XML memory parser handles NULL bytes wrong
Created attachment 95989 [details] Patch
Comment on attachment 95989 [details] Patch View in context: https://bugs.webkit.org/attachment.cgi?id=95989&action=review Please see bug 61053, which is related or even a duplicate. It it covers what is being fixed here, please dupe to the older bug. If this fixes test cases from that bug, please consider adding them to the patch. > LayoutTests/ChangeLog:8 > + Added test cases for handling NULL bytes as inserted through the outerHTML property. Do these actually pass in Firefox? It's always good to have tests that can be compared to other implementations. > Source/WebCore/dom/XMLDocumentParserLibxml2.cpp:504 > +PassRefPtr<XMLParserContext> XMLParserContext::createMemoryParser(xmlSAXHandlerPtr handlers, void* userData, const char* chunk, int len) Please don't abbreviate.
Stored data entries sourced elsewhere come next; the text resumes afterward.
(* ===== verification/Coordinator.v ===== *)
(** * The coordinator (runtime.hpp, runtime.cpp, CoordinatorServer)

    The server's state is its registry, its epoch and what the mutex [mu]
    guards.  Each connection runs [handle_connection] on its own thread; its
    position between two atomic actions (a frame received or sent, a section
    under a lock) is its [Phase], and the threads interleave at those points. *)

From S2P Require Import Prelude Enums Double Records World Registry Bytes Protocol Quality Route.
From S2P Require Import Transport Wire.

(** [registry_], [epoch_] and the fields of [Impl] that [mu] guards. *)
Record Server := mkServer {
  sv_registry : Registry;
  sv_epoch : Z;
  last_boot : gmap Z Z;
  live_count : Z
}.

Definition new_server (limits : Limits) : M Server :=
  let* epoch := fresh_generation CoordinatorEpochTag in
  ret (mkServer (new_registry limits) epoch ∅ 0).

Definition set_registry (r : Registry) (s : Server) : Server :=
  mkServer r (sv_epoch s) (last_boot s) (live_count s).

Definition live_worker_count (s : Server) : Z := live_count s.

Definition kMax : Z := 16 * 1024 * 1024.

(** ** HELLO *)

(** The HELLO payload: worker, boot, reported epoch; [None] if it is short. *)
Definition parse_hello (payload : list Z) : option (Z * Z * Z) :=
  ((let* wid := read_u64 in let* boot := read_u64 in let* epoch := read_u64 in
    let* bad := read_bad in
    ret (if bad : bool then None else Some (wid, boot, epoch))) (reader payload)).1.

(** Records the boot and counts the worker. *)
Definition enlist (wid boot : Z) (s : Server) : Server :=
  mkServer (sv_registry s) (sv_epoch s) (<[wid := boot]> (last_boot s))
    (wrap64 (live_count s + 1)).

(** The section under [mu] that decides on a HELLO. *)
Definition authorize (wid boot reported_epoch : Z) (s : Server) : bool * Server :=
  if negb (reported_epoch =? sv_epoch s) then (false, s)
  else match last_boot s !! wid with
       | None => (true, enlist wid boot s)
       | Some last => if last <? boot then (true, enlist wid boot s) else (false, s)
       end.

Definition rejection_note (reported_epoch epoch : Z) : string :=
  if negb (reported_epoch =? epoch) then "stale coordinator epoch"
  else "stale worker boot identity".

Definition hello_reply (accepted : bool) (reported_epoch epoch : Z) : Frame :=
  if negb accepted then mkFrame GOODBYE (put_str (rejection_note reported_epoch epoch))
  else mkFrame READY (put_u64 epoch).

(** ** Published records *)

Section Publish.
Context {P : Platform}.

(** The PUBLISH cases of the frame switch; what the registry answers is
    dropped, and other frames are ignored. *)
Definition handle_publish (f : Frame) (wid boot : Z) (r : Registry) : M Registry :=
  match fr_type f with
  | PUBLISH_DEVICE =>
      let d := (dec_device (reader (fr_payload f))).1 in
      let* '(_, r') := upsert_device (device_set_owner wid boot d) r in ret r'
  | PUBLISH_LINK =>
      let* l := dec_link (reader (fr_payload f)) in
      let* '(_, r') := upsert_link l r in ret r'
  | PUBLISH_MEASUREMENT =>
      let* m := dec_meas (reader (fr_payload f)) in
      let* '(_, r') := publish_measurement (meas_set_owner wid boot m) r in ret r'
  | _ => ret r
  end.
End Publish.

(** ** Route queries *)
Definition parse_query (payload : list Z) : option (Z * Z) :=
  ((let* src := read_u64 in let* tgt := read_u64 in let* bad := read_bad in
    ret (if bad : bool then None else Some (src, tgt))) (reader payload)).1.

Definition route_reply (dec : Result RouteDecision) : Frame :=
  mkFrame ROUTE
    match dec with
    | Ok d => put_u8 (to_u8 (rd_outcome d)) ++ put_u64 (default 0 (rd_selected d)) ++
              put_str (rd_explanation d)
    | Err e => put_u8 (to_u8 RouteDecisionOutcome.NO_ROUTE) ++ put_u64 0 ++
               put_str (error_to_string e)
    end.

(** ** One connection's thread *)
Inductive Phase :=
| AwaitHello
| Authorizing (wid boot reported_epoch : Z)
| Replying (wid boot reported_epoch : Z) (accepted : bool)
| Serving (wid boot : Z)
| Routing (wid boot src tgt : Z) (seen : Registry) (* the view is taken, the observations not yet read *)
| Leaving (wid boot : Z)
| Unlisting (wid boot : Z)
| Closed (counted : bool). (* whether it left without taking itself off [live_count] *)

Record Conn := mkConn { cn_sock : Sock; cn_phase : Phase }.

Section Connection.
Context {P : Platform}.

(** One atomic action of [handle_connection]. *)
Definition conn_step (c : Conn) (s : Server) : M (Conn * Server) :=
  match cn_phase c with
  | AwaitHello =>
      let '(hello, k) := recv_frame kMax (cn_sock c) in
      ret (mkConn k
             match hello with
             | Err _ => Closed false
             | Ok f =>
                 if negb (bool_decide (fr_type f = HELLO)) then Closed false
                 else match parse_hello (fr_payload f) with
                      | None => Closed false
                      | Some (wid, boot, epoch) => Authorizing wid boot epoch
                      end
             end, s)
  | Authorizing wid boot reported =>
      let '(accepted, s') := authorize wid boot reported s in
      ret (mkConn (cn_sock c) (Replying wid boot reported accepted), s')
  | Replying wid boot reported accepted =>
      let '(sent, k) := send_frame (hello_reply accepted reported (sv_epoch s)) kMax (cn_sock c) in
      ret (mkConn k
             (if negb sent then Closed accepted
              else if negb accepted then Closed false
              else Serving wid boot), s)
  | Serving wid boot =>
      let '(fr, k) := recv_frame kMax (cn_sock c) in
      match fr with
      | Err _ => ret (mkConn k (Leaving wid boot), s)
      | Ok f =>
          if bool_decide (fr_type f = ROUTE) then
            ret (mkConn k
                   match parse_query (fr_payload f) with
                   | None => Serving wid boot
                   | Some (src, tgt) => Routing wid boot src tgt (sv_registry s)
                   end, s)
          else
            let* r' := handle_publish f wid boot (sv_registry s) in
            ret (mkConn k (Serving wid boot), set_registry r' s)
      end
  | Routing wid boot src tgt seen =>
      let* dec := decide_route src tgt default_policy seen (sv_registry s) in
      ret (mkConn (send_frame (route_reply dec) kMax (cn_sock c)).2 (Serving wid boot), s)
  | Leaving wid boot =>
      let* r' := mark_dynamic_evidence_revalidation_required (sv_registry s) in
      ret (mkConn (cn_sock c) (Unlisting wid boot), set_registry r' s)
  | Unlisting wid boot =>
      ret (mkConn (cn_sock c) (Closed false),
           if 0 <? live_count s
           then mkServer (sv_registry s) (sv_epoch s) (last_boot s) (live_count s - 1)
           else s)
  | Closed _ => ret (c, s)
  end.

(** [handle_connection] from a given point on, with no other thread in
    between. *)
Fixpoint run_connection (fuel : nat) (c : Conn) (s : Server) : M (Conn * Server) :=
  match fuel with
  | O => ret (c, s)
  | S fuel' => let* '(c', s') := conn_step c s in run_connection fuel' c' s'
  end.

(** Bytes still to come, then the actions left after them: enough fuel. *)
Definition phase_rank (p : Phase) : nat :=
  match p with
  | AwaitHello => 6 | Authorizing _ _ _ => 5 | Replying _ _ _ _ => 4 | Serving _ _ => 3
  | Routing _ _ _ _ _ => 4 | Leaving _ _ => 2 | Unlisting _ _ => 1 | Closed _ => 0
  end.
Definition conn_fuel (c : Conn) : nat :=
  2 * length (stream (cn_sock c)) + phase_rank (cn_phase c).

Definition handle_connection (sock : Sock) (s : Server) : M (Conn * Server) :=
  let c := mkConn sock AwaitHello in run_connection (conn_fuel c) c s.

(** ** The coordinator process *)

(** [sys_admitted] lists the accepted HELLOs (worker, boot, epoch), oldest
    first; the program does not keep it. *)
Record System := mkSystem {
  sys_running : bool;
  sys_server : Server;
  sys_conns : list Conn;
  sys_world : World;
  sys_admitted : list (Z * Z * Z)
}.

Definition admission (p p' : Phase) : list (Z * Z * Z) :=
  match p, p' with
  | Authorizing _ _ _, Replying wid boot epoch true => [(wid, boot, epoch)]
  | _, _ => []
  end.

(** The accept loop takes a client while running; any connection acts; the
    process that owns the server may call the registry directly; [stop]. *)
Inductive sys_step : System → System → Prop :=
| sys_accept s cs w a sock :
    sys_step (mkSystem true s cs w a)
             (mkSystem true s (cs ++ [mkConn sock AwaitHello]) w a)
| sys_conn run s cs w a i c c' s' w' :
    cs !! i = Some c → conn_step c s w = ((c', s'), w') →
    sys_step (mkSystem run s cs w a)
             (mkSystem run s' (<[i := c']> cs) w' (a ++ admission (cn_phase c) (cn_phase c')))
| sys_owner run s cs w a op res r' w' :
    run_op op (sv_registry s) w = ((res, r'), w') →
    sys_step (mkSystem run s cs w a) (mkSystem run (set_registry r' s) cs w' a)
| sys_read run s cs w a w' :
    (* a reading call of the owner only draws identifiers and timestamps *)
    sys_step (mkSystem run s cs w a) (mkSystem run s cs w' a)
| sys_stop run s cs w a :
    sys_step (mkSystem run s cs w a) (mkSystem false s cs w a).

Definition sys_start (lim : Limits) (w : World) : System :=
  let '(s, w') := new_server lim w in mkSystem true s [] w' [].

Definition sys_reachable (lim : Limits) (x : System) : Prop :=
  ∃ w, rtc sys_step (sys_start lim w) x.
End Connection.
(** C35.  Over a connection that loses nothing, [WorkerClient::connect] and the
    coordinator agree on the outcome: the call succeeds exactly when the
    coordinator accepted the boot, and then the connection is being served for
    it; otherwise it reports STALE_EPOCH or STALE_BOOT, whichever was the
    coordinator's reason, and the coordinator's state is unchanged. *)
Theorem handshake_agrees `{Platform} desc c inC inS rest s w :
  let wid := wd_worker desc in let boot := wd_boot desc in let epoch := wd_epoch desc in
  let call := connect desc (Dialed (mkSock inC [] [])) c in
  let serve := run_connection 3 (mkConn (mkSock inS [] []) AwaitHello) s w in
  u64 wid → u64 boot → u64 epoch →
  Forall (λ b, b ≠ []) inC → Forall (λ b, b ≠ []) inS → bytes_ok rest →
  concat inS = default [] (sk_out <$> call.2) ++ rest →
  concat inC = sk_out (cn_sock serve.1.1) →
  serve.1.2 = (authorize wid boot epoch s).2 ∧
  if (authorize wid boot epoch s).1 then
    call.1 = Ok tt ∧ cn_phase serve.1.1 = Serving wid boot
  else
    call.1 = err (rejection_code epoch (sv_epoch s)) (rejection_note epoch (sv_epoch s)) ∧
    cn_phase serve.1.1 = Closed false ∧ serve.1.2 = s.
Proof.
  intros wid boot epoch call serve Hw Hb He HC HS Hrest Hs Hc.
  unfold call in Hs. rewrite connect_out in Hs. cbn [default from_option id] in Hs.
  pose proof (hello_served wid boot epoch inS rest s w Hw Hb He HS Hrest Hs) as Hserve.
  destruct (authorize wid boot epoch s) as [acc s'] eqn:Ha.
  destruct Hserve as (inS' & _ & _ & Hserve). unfold serve in *. rewrite Hserve in Hc |- *.
  cbn [fst snd cn_sock sk_out cn_phase] in *. split; [done|].
  destruct (connect_replied desc c inC acc (sv_epoch s) []) as (inC' & _ & _ & Hcall);
    [done|constructor|by rewrite app_nil_r|].
  unfold call. rewrite Hcall. destruct acc; [done|]. split_and!; [done..|].
  unfold authorize in Ha. repeat case_match; by simplify_eq.
Qed.

Definition server1 : Server := (new_server default_limits world0).1.

(** A worker that still believes in epoch 9. *)
Lemma handshake_agrees_witness :
  (connect (mkDescriptor 7 1 9)
     (Dialed (mkSock [frame_bytes (hello_reply false 9 1)] [] [])) None).1 =
  err ErrorCode.STALE_EPOCH "stale coordinator epoch".
Proof.
  destruct (@handshake_agrees reference_platform (mkDescriptor 7 1 9) None
    [frame_bytes (hello_reply false 9 1)] [frame_bytes (hello 7 1 9)] [] server1 world0)
    as [_ [Hcall _]]; try exact Hcall.
  all: try by (unfold u64; vm_compute).
  all: try (vm_compute; reflexivity).
  all: by constructor; [vm_compute|constructor].
Defined.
Maybe "chunkLength" or "chunkSize" would be good names? > Source/WebCore/dom/XMLDocumentParserLibxml2.cpp:1457 > + ASSERT(m_sawError || !chunkAsUtf8.data()[bytesProcessed]); This will be an out of bounds read if bytesProcessed is -1. Also, I don't quite understand the logic. If a null byte causes a failure, why doesn't m_sawError get set? I don't remember this code well enough to know why a JS exception will be raised without setting m_sawError. Could you please explain where the exception flies from?
*** This bug has been marked as a duplicate of bug 61053 ***
Mass moving XML DOM bugs to the "DOM" Component.